Cameroun: Sensibilisation contre l'holocauste - Une causerie éducative organisée à Yaoundé

Le Centre d'information des Nations unies à Yaoundé a sensibilisé les jeunes sur les dangers de la discrimination au cours d'un échange hier à son siège à Tsinga.

La communauté internationale s'est souvenue hier de l'un des crimes les plus atroces du XX siècle : le meurtre systématiquee des Juifs par le régime Nazi pendant la deuxième Guerre mondiale. Une commémoration fortement médiatisée à travers le monde. A Yaoundé, une causerie éducative a été organisée en présence d'élèves de Terminale, choisis comme échantillon de la jeunesse à sensibiliser contre toutes formes de haine pour que l'holocauste de 1945 ne se répète plus nulle part dans le monde.

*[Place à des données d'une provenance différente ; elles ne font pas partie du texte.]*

(** [escapePathForTemplate(value)] *)
Definition escapePathForTemplate (value : string) : string :=
  replaceAll backslash (String backslash (String backslash EmptyString)) value.

(** [prompt.replace(/`/g, "\\`").replace(/\$/g, "\\$")] *)
Definition escapePrompt (prompt : string) : string :=
  replaceAll "$" (String backslash "$")
    (replaceAll backtick (String backslash (String backtick EmptyString)) prompt).

(** [a === b] on two constants of the script. *)
Definition same (a b : string) : bool := String.eqb a b.

(** The runner script [handleSubmit] writes. The values are pasted into
    the script text between double quotes as they are, the two Docker
    paths with their backslashes doubled, the prompt into a template
    literal with its backticks and dollar signs escaped; the script is
    what [bun] makes of that text. [None] stands for a text that is not
    read: one of the literals does not stay a literal, so that the text
    is no module or another program, or the task id or a path of the
    working directory comes out changed, so that the runner works on
    files the world does not hold. [path.join] is taken on a working
    directory in normal form. *)
Definition dockerRunnerScript (p : Preferences) (v : FormValues)
           (id logFile : string) : option Script :=
  let tasksFile := workingDirectory p +:+ "/.agentic-tasks.json" in
  let toolsDirectory := workingDirectory p +:+ "/tools" in
  let dockerfilePath := workingDirectory p +:+ "/docker/Dockerfile" in
  let dockerContextPath := workingDirectory p in
  match stringLiteral id, stringLiteral tasksFile, stringLiteral logFile,
        stringLiteral (workingDirectory p), stringLiteral toolsDirectory with
  | Some id', Some tasksFile', Some logFile', Some workingDirectory',
    Some toolsDirectory' =>
      if same id' id && same tasksFile' tasksFile && same logFile' logFile
         && same workingDirectory' (workingDirectory p)
         && same toolsDirectory' toolsDirectory
      then
        match stringLiteral
                ("openrouter/" +:+ (if truthy (modelName p) then modelName p
                                    else "anthropic/claude-3.5-haiku")),
              stringLiteral
                (if truthy (retryModelName p)
                 then "openrouter/" +:+ retryModelName p else ""),
              stringLiteral (openRouterApiKey p),
              stringLiteral (escapePathForTemplate dockerfilePath),
              stringLiteral (escapePathForTemplate dockerContextPath),
              templateLiteral
                (PROMPT_HEADER +:+ escapePrompt (prompt v) +:+ String LF "") with
        | Some primaryModel', Some retryModel', Some apiKey',
          Some dockerfilePath', Some _, Some promptText' =>
            Some {| taskId := id';
                    logFile := logFile';
                    primaryModel := primaryModel';
                    retryModel := retryModel';
                    apiKey := apiKey';
                    dockerfilePath := dockerfilePath';
                    promptText := promptText' |}
        | _, _, _, _, _, _ => None
        end
      else None
  | _, _, _, _, _ => None
  end.



(** [handleSubmit(values)]. The context files are read but the Docker
    runner script does not use them. *)
Definition handleSubmit (h : Host) (p : Preferences) (v : FormValues)
  : M World unit :=
  if negb (truthy (prompt v)) then showToast "Failure" "Prompt is required"
  else
    do w <- get ;;
    if negb (workingDirectoryExists w)
    then showToast "Failure" "Working directory not found"
    else
      tryCatch
        (run showToast "Animated" "Starting Agent..." ;;
         do t <- DateNow h ;;
         let id := pretty t in
         let logFile := workingDirectory p +:+ "/.agentic-logs/" +:+ id +:+ ".log" in
         do w <- get ;;
         do tasks <- match tasksFile w with
                     | Some c =>
                         tryCatch (parseTasks c)
                           (fun e =>
                              run effect (ConsoleError "Failed to parse tasks file") ;;
                              ret (JArr []))
                     | None => ret (JArr [])
                     end ;;
         do startTime <- DateNow h ;;
         do tasks <- push tasks (newTask id (prompt v) startTime logFile) ;;
         run writeTasks tasks ;;
         let scriptPath := workingDirectory p +:+ "/.runner-" +:+ id +:+ ".mjs" in
         run effect (WriteScript scriptPath (dockerRunnerScript p v id logFile)) ;;
         run effect (SpawnRunner scriptPath) ;;
         showToast "Success" "Agent started")
        (fun error => showToast "Failure" "Failed to start Agent").

(** *** The runner script *)

Definition DOCKER_IMAGE : string := "agentic-tooling:latest".

(** [result.status === 0] *)
Definition isZero (st : option Z) : bool :=
match st with Some 0%Z => true | _ => false end.

(** [runDocker(model, prompt)] of the runner script; [n] numbers the
    [docker run] processes of the job. *)
Definition runDocker (h : Host) (s : Script) (n : nat) (model : string)
  : M World Gateway.RunResult :=
run log ("Running: docker run --rm -e OPENROUTER_API_KEY=" +:+ apiKey s +:+ " -v ...") ;;
run effect (DockerRun model) ;;
let result := agent h n model in
ret {| Gateway.exitCode := Gateway.orZero (status result);
       Gateway.output := orEmpty (stdout result) +:+ orEmpty (stderr result) |}.

(** [ensureDockerImage()] of the runner script. *)
Definition ensureDockerImage (h : Host) (s : Script) : M World unit :=
do usable <-
   (if isZero (inspectStatus h)
    then if isZero (smokeStatus h)
         then run log "Docker image verified" ;; ret true
         else run log "Docker image exists but is not usable, rebuilding..." ;; ret false
    else run log ("Docker image '" +:+ DOCKER_IMAGE +:+ "' not found. Building...") ;;
         ret false) ;;
if usable : bool then ret tt
else if negb (dockerfileExists h)
then throw ("Dockerfile not found at " +:+ dockerfilePath s +:+
            ". Please ensure you are using the repo version of the extension.")
else
  run log ("Building Docker image from " +:+ dockerfilePath s +:+ "...") ;;
  if negb (isZero (buildStatus h))
  then throw ("Failed to build Docker image. Exit code: " +:+
              match buildStatus h with Some c => pretty c | None => "null" end)
  else log "Docker image built successfully.".

(** [ensureDockerImage()] returns: the image passes the smoke test or
    can be built. *)
Definition imageReady (h : Host) : bool :=
(isZero (inspectStatus h) && isZero (smokeStatus h)) ||
(dockerfileExists h && isZero (buildStatus h)).

(** [collectTools()] of the runner script, on the directories of the world. *)
Definition collectTools : M World unit :=
run effect CollectTools ;;
do w <- get ;;
let harvested := collectToolsRunner (workspace w) (tools w) in
run modify (setTools (store harvested)) ;;
forEach (logs harvested) log.

Definition statusOf (exitCode : Z) : string :=
if (exitCode =? 0)%Z then "completed" else "failed".

(** The top-level [try { ... } catch (err) { ... }] of the runner script. *)
Definition runner (h : Host) (s : Script) : M World unit :=
tryCatch
  (run log "Starting Docker sandbox..." ;;
   run tryCatch
         (run effect DockerInfo ;;
          if dockerInfoOk h then log "Docker is available"
          else throw "Command failed: docker info")
         (fun e => throw "Docker is not installed or not running") ;;
   run ensureDockerImage h s ;;
   run log ("Running opencode with primary model: " +:+ primaryModel s) ;;
   do result <- runDocker h s 0 (primaryModel s) ;;
   run log ("Primary model finished with exit code: " +:+
            pretty (Gateway.exitCode result)) ;;
   run log ("Output:" +:+ String "010" (Gateway.output result)) ;;
   do result <-
      (if truthy (retryModel s) && detectRefusalExt (Gateway.output result)
       then
         run log (String "010" "=== REFUSAL DETECTED - Retrying with fallback model ===" +:+
                  String "010" "") ;;
         run log ("Retrying with: " +:+ retryModel s) ;;
         do result <- runDocker h s 1 (retryModel s) ;;
         run log ("Retry model finished with exit code: " +:+
                  pretty (Gateway.exitCode result)) ;;
         run log ("Retry Output:" +:+ String "010" (Gateway.output result)) ;;
         ret result
       else ret result) ;;
   run when (Gateway.exitCode result =? 0)%Z collectTools ;;
   run log "Cleaning up workspace state..." ;;
   run tryCatch
         (run effect (Exec "rm -rf .opencode .config/opencode 2>/dev/null || true") ;;
          log "Workspace cleanup done")
         (fun e => log ("Cleanup warning: " +:+ e)) ;;
   do t <- DateNow h ;;
   run updateTask (taskId s) (statusOf (Gateway.exitCode result)) t ;;
   exit (Gateway.exitCode result))
  (fun err =>
     run log ("Error: " +:+ err) ;;
     do t <- DateNow h ;;
     run updateTask (taskId s) "failed" t ;;
     exit 1%Z).

(** The script handed to the detached [bun] process: [None] when none
    was spawned or its text is not read. *)
Fixpoint spawnedScript (effects : list Effect) : option Script :=
match effects with
| WriteScript path s :: SpawnRunner path' :: _ => s
| _ :: rest => spawnedScript rest
| [] => None
end.

(** A submission followed by the run of the detached runner process. *)
Definition submitAndRun (h : Host) (p : Preferences) (v : FormValues)
  : M World unit :=
do w0 <- get ;;
run handleSubmit h p v ;;
do w <- get ;;
match spawnedScript (drop (length (effects w0)) (effects w)) with
| Some s => runner h s
| None => ret tt
end.

(** The collection [handleSubmit] appends to: the empty one for a ledger
    file that is absent or that [JSON.parse] rejects; [None] where
    [tasks.push] throws. *)
Definition openLedger (c : option FileContent) : option (list json) :=
match c with
| None => Some []
| Some (NotJson _) => Some []
| Some (Json (JArr items)) => Some items
| Some (Json _) => None
end.

(** The attempt whose result ends the job. *)
Definition lastAttempt (h : Host) (s : Script) : SpawnSyncResult :=
let first := agent h 0 (primaryModel s) in
if truthy (retryModel s) &&
   detectRefusalExt (orEmpty (stdout first) +:+ orEmpty (stderr first))
then agent h 1 (retryModel s)
else first.

(** *** Reading the ledger and the trace *)

(** The [status] of the record with the given [id], as [list()] shows it. *)
Definition statusIn (id : string) (c : option FileContent) : option json :=
match c with
| Some (Json (JArr items)) =>
    match findIndexFrom 0 id items with
    | Some (Some i) =>
        match items !! i with
        | Some (JObj fields) => field "status" fields
        | _ => None
        end
    | _ => None
    end
| _ => None
end.

(** Every status the record [id] was written with, oldest first. *)
Fixpoint statusHistory (id : string) (effects : list Effect) : list json :=
match effects with
| [] => []
| WriteTasks v :: rest =>
    match statusIn id (Some (Json v)) with
    | Some st => st :: statusHistory id rest
    | None => statusHistory id rest
    end
| _ :: rest => statusHistory id rest
end.

Definition isLedgerWrite (e : Effect) : bool :=
match e with WriteTasks _ => true | _ => false end.
Definition isLog (line : string) (e : Effect) : bool :=
match e with Log l => String.eqb l line | _ => false end.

Les échanges étaient construits autour du thème « 75 ans après Auschwitz : éducation et commémoration de l'Holocauste pour la justice mondiale ». Simon Seroussi, chargé d'Affaires à l'ambassade d'Israël au Cameroun, a axé sa communication sur la pertinence de ce lugubre souvenir pour le Cameroun. Il a démontré l'universalité d'une telle tragédie. « Nous souffrons de la même manière, et partout dans le monde, les mêmes causes peuvent produire les mêmes effets. » Sous le prétexte de haine gratuite contre un peuple, les juifs, un meurtre systématique a été organisé et six millions de personnes de tous les âges ont péri. Une histoire unique dans le monde, alors qu'aucune des victimes n'avait demandé à naître juive, d'où l'horreur du drame.

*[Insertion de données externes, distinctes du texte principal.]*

(** X19: [extract_case_details] gives [None] when the page has no details
    table or when no row of it has two cells, and never an empty
    dictionary.  Every entry comes from a row with at least two cells: the
    key is the stripped first cell without the colons at its end, so no key
    ends with a colon, and the value is the stripped second cell. *)
Theorem case_details_entries (table : option (list (list str))) :
  (extract_case_details table = None
   <-> table = None \/ exists rows, table = Some rows /\ Forall short_row rows)
  /\ (forall details, extract_case_details table = Some details ->
      details <> ∅
      /\ forall k v, details !! k = Some v ->
           last k <> Some ":"%char
           /\ exists rows key value rest,
                table = Some rows /\ (key :: value :: rest) ∈ rows
                /\ k = rstrip_colons (py_strip key) /\ v = py_strip value).
Proof.
  unfold extract_case_details. destruct table as [rows|].
  2:{ split; [split; [now left | reflexivity] | discriminate]. }
  destruct (decide (foldl add_detail ∅ rows = ∅)) as [E|E].
  - split; [|discriminate]. split; [|reflexivity].
    intros _. right. exists rows. split; [reflexivity|]. now apply details_empty in E.
  - split.
    + split; [discriminate|]. intros [H|(rows' & [= <-] & H)]; [discriminate H|].
      exfalso. apply E. now apply details_empty.
    + intros details [= <-]. split; [exact E|]. intros k v Hkv.
      apply details_from in Hkv as [(key & value & rest & Hin & -> & ->)|H];
        [|now rewrite lookup_empty in H].
      split.
      * intros Hl. apply rstrip_last in Hl. discriminate Hl.
      * exists rows, key, value, rest. auto.
Qed.

Lemma case_details_entries_witness :
  extract_case_details (Some [[chars " Category : "; chars " Civil "]; [chars "x"]])
  = Some {[ chars "Category " := chars "Civil" ]}
  /\ extract_case_details (Some [[chars "x"]; []]) = None.
Proof.
  split; [reflexivity|].
  apply (proj2 (proj1 (case_details_entries (Some [[chars "x"]; []])))).
  right. exists [[chars "x"]; []]. split; [reflexivity|].
  repeat constructor.
Defined.

End SectionsMore.

(** ** Splitting and replacing *)

Section SplitMore.

Lemma split_from_cons sep cur c s :
  split_from sep cur (c :: s) =
  if startswith sep (c :: s) then
    match length sep with
    | S n => rev cur :: split_from sep [] (skipn n s)
    | O => [rev (c :: cur) ++ s]
    end
  else split_from sep (c :: cur) s.
Proof.
  rewrite split_from_equation_2.
  destruct (startswith sep (c :: s)); simp split_from;
    destruct (length sep); simp split_from; reflexivity.
Qed.

Lemma py_replace_cons old new c s :
  py_replace old new (c :: s) =
  if startswith old (c :: s) then
    match length old with
    | S n => new ++ py_replace old new (skipn n s)
    | O => c :: s
    end
  else c :: py_replace old new s.
Proof.
  rewrite py_replace_equation_2.
  destruct (startswith old (c :: s)); simp py_replace;
    destruct (length old); simp py_replace; reflexivity.
Qed.

(** What is already read of the current piece only goes in front of the
    first piece. *)
Lemma split_from_cur sep s : forall cur,
  exists hd tl, split_from sep [] s = hd :: tl
                /\ split_from sep cur s = (rev cur ++ hd) :: tl.
Proof.
  induction s as [|c s IH]; intros cur.
  - exists [], []. simp split_from. cbn. now rewrite app_nil_r.
  - rewrite !split_from_cons. destruct (startswith sep (c :: s)).
    + destruct (length sep).
      * eexists _, []. split; [reflexivity|]. cbn. now rewrite <- app_assoc.
      * eexists [], _. split; [reflexivity|]. cbn. now rewrite app_nil_r.
    + destruct (IH [c]) as (hd & tl & H0 & H1). rewrite H1.
      destruct (IH (c :: cur)) as (hd' & tl' & H0' & H1'). rewrite H1'.
      rewrite H0 in H0'. injection H0' as <- <-.
      eexists _, _. split; [reflexivity|]. cbn. now rewrite <- app_assoc.
Qed.

(** A text that does not hold the first character of the separator is not
    split, and goes to the front of the first piece of what follows. *)
Lemma split_from_prefix o sep (u t : str) : forall cur,
  contains_char o u = false ->
  split_from (o :: sep) cur (u ++ t) = split_from (o :: sep) (rev u ++ cur) t.
Proof.
  induction u as [|c u IH]; intros cur Hu; [reflexivity|].
  cbn in Hu. apply orb_false_iff in Hu as [Hc Hu].
  cbn [app]. rewrite split_from_cons. cbn [startswith]. rewrite Hc. cbn [andb].
  rewrite IH by exact Hu. cbn [rev]. now rewrite <- app_assoc.
Qed.

Lemma py_replace_prefix o old new (u t : str) :
  contains_char o u = false ->
  py_replace (o :: old) new (u ++ t) = u ++ py_replace (o :: old) new t.
Proof.
  induction u as [|c u IH]; intros Hu; [reflexivity|].
  cbn in Hu. apply orb_false_iff in Hu as [Hc Hu].
  cbn [app]. rewrite py_replace_cons. cbn [startswith]. rewrite Hc. cbn [andb].
  now rewrite IH.
Qed.

(** A text that is split into one piece is that piece. *)
Lemma split_from_single sep s : forall cur x,
  sep <> [] -> split_from sep cur s = [x] -> x = rev cur ++ s.
Proof.
  induction s as [|c s IH]; intros cur x Hsep H.
  - simp split_from in H. injection H as <-. now rewrite app_nil_r.
  - rewrite split_from_cons in H. destruct (startswith sep (c :: s)).
    + destruct sep as [|o sep]; [contradiction|]. cbn [length] in H.
      destruct (split_from_cur (o :: sep) (skipn (length sep) s) []) as (hd & tl & H0 & _).
      rewrite H0 in H. discriminate H.
    + apply IH in H; [|exact Hsep]. rewrite H. cbn. now rewrite <- app_assoc.
Qed.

Si tous les hommes à travers le monde sont les mêmes, comment comprendre un tel massacre, s'est interrogé le chargé d'Affaires avant d'avouer qu'il vaut mieux que le devoir de souvenir serve davantage à sensibiliser contre tout ce qui peut concourir à faire revivre une telle atrocité. L'Holocauste avait commencé par de petites choses, a renchérit Jean Njita, chargé d'information au CINU : la déshumanisation du peuple juif, sa stigmatisation, la tenue des propos haineux à leur endroit, a-t-il ennuméré. Au Rwanda, les mêmes causes ont produit les mêmes effets. D'où l'impérieuse nécessité de s'attaquer à la racine du mal : savoir repousser avec la dernière énergie toute velléité de stigmatisation.

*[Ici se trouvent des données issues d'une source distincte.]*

(** * audio2mp4: the subtitle timeline pipeline of scripts/generate-video.js

    A shallow embedding of the pure part of [generate-video.js]: the word
    normalisation ([loadWords]), the grouping of words into subtitle chunks
    ([buildChunks]), the karaoke expansion done in [main], the SVG description
    of one frame ([escapeXml], [buildSvg]) and the concat timeline
    ([buildConcatFile]).

    Conventions.
    - A JavaScript number is an exact rational ([Q]); comparisons are the
      exact ones.  Counts ([maxChunkSize], [maxWordsPerLine], array lengths)
      are natural numbers.
    - A JavaScript object is a record; a field that may be missing is an
      [option], [None] standing for [undefined].
    - [a || d] on a possibly missing value is [or_num], [or_nat], [or_str]:
      the default is taken when the value is missing or falsy (0, empty
      string).
    - [push] appends at the end of the array: [l ++ [x]].
    - A template literal is kept as the values it interpolates: a line of
      the concat file is a [Line], an SVG document an [Svg]; a duration is
      the number the code computes, which the file shows with four
      decimals. *)

From Stdlib Require Import String Ascii DecimalString DecimalNat Bool Arith ZArith QArith Qround Lia Lqa List.
Import ListNotations.

Local Open Scope Q_scope.

(** ** JavaScript helpers *)

Definition Qlt_bool (x y : Q) : bool := negb (Qle_bool y x).

(** [v || d] for a number: [undefined] and [0] are falsy. *)
Definition or_num (v : option Q) (d : Q) : Q :=
  match v with
  | Some q => if Qeq_bool q 0 then d else q
  | None => d
  end.

(** [v || d] for a count. *)
Definition or_nat (v : option nat) (d : nat) : nat :=
  match v with
  | Some O => d
  | Some n => n
  | None => d
  end.

(** [v || d] for a string: [undefined] and the empty string are falsy. *)
Definition or_str (v : option string) (d : string) : string :=
  match v with
  | Some EmptyString => d
  | Some s => s
  | None => d
  end.

(** [Math.max(a, b)]. *)
Definition Math_max (a b : Q) : Q := if Qle_bool a b then b else a.

(** ** Data *)

(** One entry of words.json: [{ word, start, end }]. *)
Record Word : Type := mkWord {
  w_word  : string;
  w_start : Q;
  w_end   : Q
}.

(** A subtitle chunk [{ words, start, end }]; the karaoke frames built in
    [main] are chunks that also carry [activeStart] and [activeEnd]. *)
Record Chunk : Type := mkFrame {
  words       : list Word;
  start       : Q;
  end_        : Q;
  activeStart : option Q;
  activeEnd   : option Q
}.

Dans son message publié à l'occasion de ce triste anniversaire et communiqué aux jeunes élèves du lycée de Tsinga, le secrétaire général des Nations unies, Antonio Guterres s'indigne en ces termes : « Il y a 75 ans, la libération des camps de la mort a mis fin au carnage mais a horrifié le monde lorsque toute l'ampleur des crimes des nazis a été révélée au grand jour ». Antonio Guterres propose qu'on s'engage à « raconter leur histoire et à leur rendre hommage en dé- fendant le droit de chacun et de chacune de vivre dans la dignité, dans un monde juste et pacifique ».